Stored data entries:
(* ===== verification/GrpcStreams.v ===== *)
(** * GrpcStreams: the streaming RPC handlers

    Models [SubscribeOrderBook] and [SubscribeEvents] of
    [src/src/g7/grpc_service.cpp]: one handler per call, which registers its context,
    validates the request, selects the product, is admitted to a subscriber channel and
    then peeks, writes and acknowledges until the client, the channel or the server ends
    the stream.  Both handlers run the same loop ([serve]) over the interface
    [SessionChannel] of [Session]; [StreamHandler] holds what differs.

    What the gRPC library, the client and the rest of the server decide is read from
    fields of the call ([..._answer], [cancelled], [selected]) that the others may
    change between any two sections of the handler ([others]).  The calls that the
    contexts of the service serve are modelled in [GrpcService]. *)

From Stdlib Require Import Ascii.
From S2P Require Import Prelude Ring Wire Text Session OrderBookPublication OrderBookSession.
From S2P Require Import EventPublication EventSession Registry GrpcRequests Programs Projection.
From S2P Require Import MarketRuntime.

Open Scope gateway_scope.

(** ** Statuses *)

Inductive StatusCode : Type :=
| OK
| CANCELLED
| INVALID_ARGUMENT
| DEADLINE_EXCEEDED
| RESOURCE_EXHAUSTED
| FAILED_PRECONDITION
| INTERNAL
| UNAVAILABLE.

#[export] Instance StatusCode_eq_dec : EqDecision StatusCode.
Proof. solve_decision. Defined.

Record Status : Type := MkStatus {
  status_code : StatusCode;
  status_message : string
}.

Definition status_ok : Status := MkStatus OK "".

Inductive TrackResult : Type :=
| Tracked
| TrackClosed
| TrackFull.

#[export] Instance TrackResult_eq_dec : EqDecision TrackResult.
Proof. solve_decision. Defined.

(** The last part of [finalize_context]. *)
Definition finalized_status (selected_for_try_cancel : bool) (proposed_status : Status) : Status :=
  if bool_decide (status_code proposed_status = OK) && selected_for_try_cancel
  then MkStatus CANCELLED "server shutdown" else proposed_status.

Definition map_admission_error (error : SubscriptionAdmissionError) : Status :=
  match error with
  | SaNotLive => MkStatus UNAVAILABLE "market runtime is not Live/Synchronized"
  | SaPendingLimit | SaActiveLimit =>
      MkStatus RESOURCE_EXHAUSTED "bounded order-book subscription capacity is full"
  | SaInvalidDepthLimit => MkStatus INVALID_ARGUMENT "invalid depth_limit"
  | SaShuttingDown | SaStopped | SaNotStarted =>
      MkStatus UNAVAILABLE "order-book publication is unavailable"
  | SaClockError | SaIdExhausted | SaInternalError =>
      MkStatus INTERNAL "order-book subscription admission failed"
  end.
(* ===== verification/Products.v ===== *)
(** * Products: the configured products and their registry

    Models [src/src/g11/multi_market_runtime.hpp] and [.cpp]: the checks of a product, the
    construction of its runtime, event publication and coordinator, the set of one to
    eight products with its registry, and the set's start and shutdown.  A component
    lives at an address; [products_of] places the components of a set in the state of
    [GatewayStatus.Products], on which the threads of the set act.  The projection's
    constructor is a parameter ([ProjectionConstruction]); [environment] is what the
    coordinator of a product can reach.

    At the end, [started_daemon_is_well_formed] follows a configuration from its file to
    the RPC service. *)

From stdpp Require Import sorting.
From S2P Require Import Prelude Ring Wire Text Json Session OrderBookPublication OrderBookSession.
From S2P Require Import EventPublication EventSession EventGenerations Programs Projection.
From S2P Require Import MarketRuntime RuntimeInvariants Recovery RecoveryProtocol.
From S2P Require Import Config SpotProtocol UsdmProtocol Routes Registry Metadata.
From S2P Require Import GrpcRequests DaemonConfig GatewayStatus GrpcService.

Open Scope gateway_scope.

(** ** Products *)

Inductive ProductKind : Type :=
| PkSpot
| PkUsdMPerpetual.

(** [core::BookProjection]'s constructor and [adapter::ExpectedIdentity]. *)
Class ProjectionConstruction `{L : ProjectionLibrary} `{N : NumericLibrary} : Type := {
  book_projection : NumericSpec → SequencePolicyKind → BookProjection;
  expected_identity : string → SequencePolicyKind → ExpectedIdentity
}.

(** An identity is an aggregate: it has the symbol it was given. *)
Class ProjectionConstructionOk `{L : ProjectionLibrary} `{N : NumericLibrary}
  (PC : ProjectionConstruction) : Prop := {
  identity_keeps_symbol symbol policy : identity_symbol (expected_identity symbol policy) = symbol
}.

Record ProductRuntimeOptions : Type := MkProductRuntimeOptions {
  runtime_limits : RuntimeLimits;
  owner_starts_paused : bool;
  event_limits : EventPublicationLimits;
  rotation_age : Z
}.

(** [ProductRuntimeOptions{}] *)
Definition default_options : ProductRuntimeOptions :=
  MkProductRuntimeOptions
    (MkRuntimeLimits 64 64
       (MkPublicationLimits kMaximumActiveSubscriptions kOrdinaryQueueCapacity
          kPendingAdmissionCapacity))
    false
    (MkEventPublicationLimits kMaximumActiveEventSubscriptions kEventOrdinaryQueueCapacity)
    kPlannedRotationAge.

(** What a constructor throws. *)
Inductive ConstructionError : Type :=
| InvalidProduct (message : string)
| UnsupportedMarket
| InvalidRuntime
| InvalidEventPublication
| InvalidRecovery
| InvalidSet (message : string)
| InvalidRegistry (message : string).

Definition or_throw {A} (e : ConstructionError) (o : option A) : A + ConstructionError :=
  match o with Some a => inl a | None => inr e end.

Section Construction.
Context `{W : WireEnums} `{L : ProjectionLibrary} `{N : NumericLibrary}.
Context `{PC : !ProjectionConstruction} {X : Type} `{RW : !RecoveryWorld X}.
Abbreviation Coordinator := (@Coordination.Coordinator L (Traced X)).
(* ===== verification/GatewayLifecycle.v ===== *)
(** * GatewayLifecycle: start and stop of the whole gateway

    Models [ProductionGateway] of [src/src/production/production_gateway.hpp] and [.cpp]:
    the construction, [start] with its wait for the first synchronization of every
    product and its rollback, [request_stop], [stop] and [observe].  The products and the
    RPC server are behind [GatewayWorld]; what they are is in [Products] and
    [GrpcService].

    [start] and [stop] hold [lifecycle_mutex_], so that at most one of them runs;
    [request_stop] and the rest of the program act between any two of its sections
    ([lifecycle_step]). *)

From S2P Require Import Prelude Ring Wire Text Session OrderBookPublication Programs Projection.
From S2P Require Import EventPublication MarketRuntime Recovery Registry GatewayStatus GrpcRequests GrpcService.

Open Scope gateway_scope.

Inductive GatewayState : Type :=
| GwConstructed
| GwStarting
| GwServing
| GwStopping
| GwStopped.

#[export] Instance GatewayState_eq_dec : EqDecision GatewayState.
Proof. solve_decision. Defined.

Inductive StartCode : Type :=
| ScServing
| ScAlreadyStarted
| ScStopRequested
| ScProductStartFailed
| ScProductInitialFailure
| ScInitialStartupTimeout
| ScGrpcBindFailed.

#[export] Instance StartCode_eq_dec : EqDecision StartCode.
Proof. solve_decision. Defined.

(** [production::StartResult] *)
Record GatewayStartResult : Type := MkGatewayStartResult {
  start_code : StartCode;
  start_product : option MarketKey
}.

(** [to_string] *)
Definition gateway_state_text (state : GatewayState) : string :=
  match state with
  | GwConstructed => "constructed"
  | GwStarting => "starting"
  | GwServing => "serving"
  | GwStopping => "stopping"
  | GwStopped => "stopped"
  end.

Definition start_code_text (code : StartCode) : string :=
  match code with
  | ScServing => "serving"
  | ScAlreadyStarted => "already-started"
  | ScStopRequested => "stop-requested"
  | ScProductStartFailed => "product-start-failed"
  | ScProductInitialFailure => "product-initial-failure"
  | ScInitialStartupTimeout => "initial-startup-timeout"
  | ScGrpcBindFailed => "grpc-bind-failed"
  end.

Section Observations.
Context `{L : ProjectionLibrary}.

(** [initial_live] and [initial_failure], from the two observations; [None]: the owner
    did not answer in time. *)
Definition initial_live (recovery : option RecoveryObservation)
  (runtime : option RuntimeObservation) : bool :=
  match recovery, runtime with
  | Some recovery, Some runtime =>
      bool_decide (ro_state recovery = RyLive) && negb (ro_terminal recovery)
      && (1 <=? ro_connection_generation recovery)%Z
      && bool_decide (ro_active_transport_count recovery = 1)
      && bool_decide (obs_state runtime = RsLive)
      && bool_decide (obs_projection_status runtime = Synchronized)
      && negb (bool_decide (obs_owner_thread_id runtime = no_thread))
  | _, _ => false
  end.

Definition initial_failure (recovery : option RecoveryObservation)
  (runtime : option RuntimeObservation) : bool :=
  match recovery with
  | Some recovery => ro_terminal recovery || ro_exhausted recovery
                     || bool_decide (ro_state recovery = RyStopped)
  | None => false
  end
  || match runtime with
     | Some runtime => bool_decide (obs_state runtime = RsFaulted)
                       || bool_decide (obs_state runtime = RsStopped)
     | None => false
     end.
Definition write_product_identity (key : MarketKey) : string :=
  " venue=" +:+ venue_name (key_venue key) +:+ " market=" +:+ market_name (key_market key)
  +:+ write_bounded_string "symbol" (key_symbol key).

(** [totals] *)
Record GatewayTotals : Type := MkGatewayTotals {
  total_transports : nat;
  total_subscriptions : nat;
  owners_joined : bool
}.

Definition add_totals (result : GatewayTotals) (product : ProductObservation) : GatewayTotals :=
  MkGatewayTotals
    (total_transports result + ro_active_transport_count (po_recovery product))
    (total_subscriptions result + (obs_resident_subscription_count (po_runtime product)
                                   + obs_active_subscriptions (po_events product)))
    (owners_joined result && obs_owner_joined (po_runtime product)).

Definition totals (products : list ProductObservation) : GatewayTotals :=
  foldl add_totals (MkGatewayTotals 0 0 true) products.
End Lines.

(** ** Reading an escaped text back *)

(** The value of a hexadecimal digit, and a text up to its closing quote with what
    follows it: the reader of the lines. *)
Definition hex_value (c : ascii) : option Z :=
  if (48 <=? code c)%Z && (code c <=? 57)%Z then Some (code c - 48)%Z
  else if (65 <=? code c)%Z && (code c <=? 70)%Z then Some (code c - 55)%Z
  else None.

Definition unescape_char (c : ascii) : option ascii :=
  if bool_decide (c = backslash) then Some backslash
  else if bool_decide (c = quote) then Some quote
  else if bool_decide (c = "n"%char) then Some newline
  else if bool_decide (c = "r"%char) then Some "013"%char
  else if bool_decide (c = "t"%char) then Some "009"%char
  else None.

Definition cons_text (c : ascii) (r : option (string * string)) : option (string * string) :=
  prod_map (String c) id <$> r.

Fixpoint read_body (text : string) : option (string * string) :=
  match text with
  | EmptyString => None
  | String c rest =>
      if bool_decide (c = quote) then Some (EmptyString, rest)
      else if bool_decide (c = backslash) then
        match rest with
        | String d after =>
            if bool_decide (d = "x"%char) then
              match after with
              | String h (String l after) =>
                  match hex_value h, hex_value l with
                  | Some high, Some low =>
                      cons_text (ascii_of_nat (Z.to_nat (16 * high + low))) (read_body after)
                  | _, _ => None
                  end
              | _ => None
              end
            else match unescape_char d with
                 | Some c => cons_text c (read_body after)
                 | None => None
                 end
        | EmptyString => None
        end
      else cons_text c (read_body rest)
  end.

Definition read_escaped (text : string) : option (string * string) :=
  match text with
  | String c rest => if bool_decide (c = quote) then read_body rest else None
  | EmptyString => None
  end.

Lemma read_escape_char c text : read_body (escape_char c +:+ text) = cons_text c (read_body text).
Proof. destruct c as [[] [] [] [] [] [] [] []]; reflexivity. Qed.

Lemma read_escape value text :
  read_body (escape value +:+ String quote text) = Some (value, text).
Proof.
  induction value as [|c value IH]; [reflexivity|]. simpl escape.
  rewrite string_app_assoc, read_escape_char, IH. reflexivity.
Qed.

(** An escaped text in a line can be read back whatever it holds and whatever
    follows it: its first 256 bytes come out, and the reader stops after its closing
    quote. *)
Theorem write_escaped_roundtrip (value text : string) :
  read_escaped (write_escaped value +:+ text)
  = Some (take_string kRecoveryDiagnosticStringLimit value, text).
Proof.
  unfold write_escaped.
  change (read_body ((escape (take_string kRecoveryDiagnosticStringLimit value)
    +:+ String quote EmptyString) +:+ text) =
    Some (take_string kRecoveryDiagnosticStringLimit value, text)).
  rewrite string_app_assoc. apply read_escape.
Qed.

(** ** Every failure is one printable line *)

Definition printable (c : ascii) : bool := (0x20 <=? code c)%Z && (code c <=? 0x7E)%Z.

Definition clean (s : string) : Prop := all_chars printable s = true.

Lemma clean_app s t : clean s → clean t → clean (s +:+ t).
Proof. unfold clean. intros Hs Ht. by rewrite all_chars_app, Hs, Ht. Qed.
(* ===== verification/Daemon.v ===== *)
(** * Daemon: the process around the gateway

    Models [src/src/production/termination_signals.cpp], [run_production_service] of
    [src/src/production/daemon_runtime.cpp] and [main] of [src/app/gatewayd/main.cpp]:
    the latch of the termination signals, the construction of the gateway from the
    resolved products, its start, the wait for a signal, the stop, what is printed and
    the exit code.  The gateway is the one of [GatewayLifecycle], over a world whose
    external stop request is the latch; the constructors are those of [Products] and
    [GrpcService].

    [daemon_leaves_nothing_running]: whatever the products, the signals and the clock do,
    a daemon that ends has shut its graph down, and its exit code says why. *)

From Stdlib Require Import Ascii.
From S2P Require Import Prelude Ring Wire Text Json Session OrderBookPublication Programs.
From S2P Require Import Projection EventPublication MarketRuntime Recovery RecoveryProtocol Config SpotProtocol.
From S2P Require Import UsdmProtocol Routes Registry Metadata GrpcRequests DaemonConfig.
From S2P Require Import GatewayStatus GrpcService Products GatewayLifecycle Diagnostics.

Open Scope gateway_scope.

(** ** Termination signals *)

(** The numbers of the signals. *)
Definition SIGINT : Z := 2.
Definition SIGUSR1 : Z := 10.
Definition SIGTERM : Z := 15.

Record TerminationSignals : Type := MkTerminationSignals {
  requested : bool;
  signal : Z
}.
#[export] Instance TerminationSignals_eta : Eta TerminationSignals :=
  λ s, MkTerminationSignals (requested s) (signal s).
#[export] Instance TerminationSignals_eq_dec : EqDecision TerminationSignals.
Proof. solve_decision. Defined.

Definition no_signal : TerminationSignals := MkTerminationSignals false 0.

(** One round of [loop]: [sigwait] has answered [result] and [received]; [true]: the loop
    goes on. *)
Definition signal_round (result received : Z) (s : TerminationSignals)
  : TerminationSignals * bool :=
  if (result =? 0)%Z && ((received =? SIGINT)%Z || (received =? SIGTERM)%Z)
  then (if requested s then s else MkTerminationSignals true received, true)
  else if (result =? 0)%Z && (received =? SIGUSR1)%Z then (s, true)
  else if negb (result =? 0)%Z then (MkTerminationSignals true (-1), false)
  else (s, true).

(** [loop], on the answers of [sigwait] until the destructor stops the thread. *)
Fixpoint signal_loop (answers : list (Z * Z)) (s : TerminationSignals) : TerminationSignals :=
  match answers with
  | [] => s
  | (result, received) :: rest =>
      let '(s, continue) := signal_round result received s in
      if continue then signal_loop rest s else s
  end.

(** ** What the daemon acts on *)

(** The latch, and the rest of the world of the gateway. *)
Record Signalled (S : Type) : Type := MkSignalled {
  signals : TerminationSignals;
  beyond : S
}.
Arguments MkSignalled {S} _ _.
Arguments signals {S} _.
Arguments beyond {S} _.
#[export] Instance Signalled_eta {S} : Eta (Signalled S) :=
  λ w, MkSignalled (signals w) (beyond w).
(** The port of an accepted endpoint is what follows its last colon. *)
Lemma listen_port_spec listen endpoint :
  parse_listen_endpoint listen = inl endpoint → listen_port listen = Some (port endpoint).
Proof.
  intros He. assert (Ht : ∃ before_ text, listen = before_ +:+ String ":" text ∧
                            port_text text (port endpoint)).
  { destruct (decide (String.get 0 listen = Some "["%char)) as [Hf|Hf].
    - destruct listen as [|c rest]; [done|]. injection Hf as ->.
      apply parse_bracketed in He as (text & _ & Ht & ->).
      exists (String "[" (host endpoint +:+ "]")), text. split; [|done].
      symmetry. exact (f_equal (String "[") (string_app_assoc (host endpoint) "]" (String ":" text))).
    - apply parse_plain in He as (text & _ & Ht & _ & ->); [|done]. by exists (host endpoint), text. }
  destruct Ht as (before_ & text & -> & Hne & Hd & Hp & Hmax). unfold listen_port.
  rewrite rfind_char_app by (by apply digits_no_char).
  replace (drop_string (String.length before_ + 1) (before_ +:+ String ":" text)) with text.
  2: { rewrite <- drop_string_drop, drop_string_app. by destruct text. }
  rewrite parse_unsigned_decimal. apply parse_decimal_spec.
  split_and!; [done..|]. unfold u16_max, u32_max in *. lia.
Qed.
(** Both heads, of the production client and of the two-market driver, are read from a
    session whose third message is an update. *)
Lemma order_book_head_is_read (items : list (OrderBookStreamItem Snapshot)) third u :
  served items → items !! 2 = Some third → item_body third = ItemDepthUpdate u →
  snd (run (read_book_head take_message market generation gid) (book_received <$> items)) = true ∧
  run (read_order_book_head take_message market generation gid no_order_book_evidence)
    (book_received <$> items)
  = (book_received <$> drop 3 items,
     (MkOrderBookEvidence (MkSessionSequence 4 sid) last_id (final_update_id u) 1, true)).
Proof.
  intros Hs H2 Hu.
  destruct (session_head items third u Hs H2 Hu)
    as (first & second & rest & a & snapshot & -> & Hv & Hv' & Hlen & Hsn & Hup & P0 & P1 & P2).
  unfold session_snapshot, session_update in Hsn, Hup.
  apply andb_true_iff in Hsn as [Hsn Hlast%Z.eqb_eq], Hup as [Hup Hlater].
  rewrite !fmap_cons. cbn [drop]. split.
  - unfold read_book_head. rewrite run_bind, run_read_part, (P0 new_session) by done. cbn [fst snd].
    rewrite Hv, Hlen, bool_decide_eq_true_2 by done. cbn [andb negb].
    rewrite run_bind, run_read_part, P1. cbn [fst snd]. rewrite Hsn. cbn [negb].
    rewrite run_bind, run_read_part, P2. cbn [fst snd]. rewrite run_ret. cbn [snd].
    by rewrite Hup, Hlast, Hlater.
  - unfold read_order_book_head. cbn [ob_sequence no_order_book_evidence].
    rewrite run_bind, run_read_part, (P0 new_session) by done. cbn [fst snd].
    rewrite Hv', bool_decide_eq_true_2 by done. unfold at_sequence.
    cbn [negb ob_sequence ob_snapshot_update_id ob_latest_update_id ob_applied_updates].
    rewrite run_bind, run_read_part. cbn [fst snd]. rewrite P1. cbn [fst snd]. rewrite Hsn.
    cbn [negb ob_sequence ob_snapshot_update_id ob_latest_update_id ob_applied_updates].
    rewrite run_bind, run_read_part. cbn [fst snd]. rewrite P2. cbn [fst snd].
    cbn [ob_snapshot_update_id]. rewrite Hup, Hlast.
    rewrite (proj2 (Z.leb_gt _ _)) by (by apply Z.ltb_lt). done.
Qed.
Definition child_branch (read_end write_end : Z) (daemon_path config_path : string) : Thread ChildFate :=
  host_do (os_close read_end) ;;
  out ← host_call (os_dup2 write_end STDOUT_FILENO);
  err ← (if out : bool then host_call (os_dup2 write_end STDERR_FILENO) else mret false);
  if negb err then mret (Exits 126) else
  host_do (os_close write_end) ;;
  let child_argv := [daemon_path; "--config"; config_path] in
  executing ← host_call (os_execv daemon_path child_argv);
  if executing : bool then mret (Executes daemon_path child_argv) else
  host_do (os_write STDERR_FILENO ("daemon_execv=failed" +:+ String newline EmptyString)) ;;
  mret (Exits 127).

(** [while (waitpid(pid, &status, 0) < 0 && errno == EINTR)] *)
Fixpoint wait_for_child (rounds : nat) (p : Z) : Thread (result WaitAnswer) :=
  match rounds with
  | O => mret Unfinished
  | S rounds =>
      answer ← host_call (os_waitpid p false);
      match answer with
      | WaitFailed EINTR => wait_for_child rounds p
      | answer => ok answer
      end
  end.

(** The polling loop of [reap_spawn_failure]: [true] to return. *)
Fixpoint await_spawn_failure (rounds : nat) (p deadline : Z) : Thread (result bool) :=
  match rounds with
  | O => mret Unfinished
  | S rounds =>
      now ← host_call os_now;
      if negb (now <? deadline)%Z then ok false else
      answer ← host_call (os_waitpid p true);
      match answer with
      | WaitChild q _ => if (q =? p)%Z then ok true
                         else host_do (os_sleep kPollInterval) ;; await_spawn_failure rounds p deadline
      | WaitFailed ECHILD => ok true
      | WaitNone | WaitFailed EINTR =>
          host_do (os_sleep kPollInterval) ;; await_spawn_failure rounds p deadline
      | WaitFailed _ => ok false
      end
  end.

Definition reap_spawn_failure (p : Z) : Thread (result ()) :=
  host_call (os_kill p SIGTERM) ;;
  now ← host_call os_now;
  let* gone := await_spawn_failure fuel p (now + seconds 2)%Z in
  if gone : bool then ok () else
  host_call (os_kill p SIGKILL) ;;
  let* answer := wait_for_child fuel p in
  ok ().

(** [spawn], in the parent. *)
Definition spawn : Thread (result ()) :=
  pipe_descriptors ← host_call os_pipe;
  match pipe_descriptors with
  | None => raise "daemon output pipe failed"
  | Some (read_end, write_end) =>
      child_pid ← host_call os_fork;
      match child_pid with
      | None =>
          host_do (os_close read_end) ;; host_do (os_close write_end) ;;
          raise "daemon fork failed"
      | Some child_pid =>
          host_do (os_close write_end) ;;
          nonblocking ← host_call (os_nonblocking read_end);
          if negb nonblocking then
            host_do (os_close read_end) ;;
            run* reap_spawn_failure child_pid in
            raise "daemon output nonblocking setup failed"
          else
            update_child (λ _, no_child <| pid := child_pid |> <| output_descriptor := read_end |>) ;;
            ok ()
      end
  end.

Definition close_output : Thread () :=
  descriptor ← read (λ s, output_descriptor (child s));
  if (0 <=? descriptor)%Z then
    host_do (os_close descriptor) ;; update_child (λ c, c <| output_descriptor := (-1)%Z |>)
  else mret ().

(** The loop of [collect_available]. *)
Fixpoint collect (rounds : nat) : Thread (result ()) :=
  match rounds with
  | O => mret Unfinished
  | S rounds =>
      descriptor ← read (λ s, output_descriptor (child s));
      answer ← host_call (os_read descriptor);
      match answer with
      | ReadBytes text => update_child (λ c, c <| output ::= λ o, o +:+ text |>) ;; collect rounds
      | ReadEnd => close_output ;; ok ()
      | ReadFailed EINTR => collect rounds
      | ReadFailed (EAGAIN | EWOULDBLOCK) => ok ()
      | ReadFailed _ => raise "daemon output read failed"
      end
  end.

• **WHAT YOU SHOULD DO**:
Only one stretch of the records above is wanted: the lines between the one holding "eight products with" and the one holding "[GatewayStatus.Products], on which", inclusive, reproduced exactly.

• **RESULT FOR THIS EXERCISE**:
    eight products with its registry, and the set's start and shutdown.  A component
    lives at an address; [products_of] places the components of a set in the state of
    [GatewayStatus.Products], on which the threads of the set act.  The projection's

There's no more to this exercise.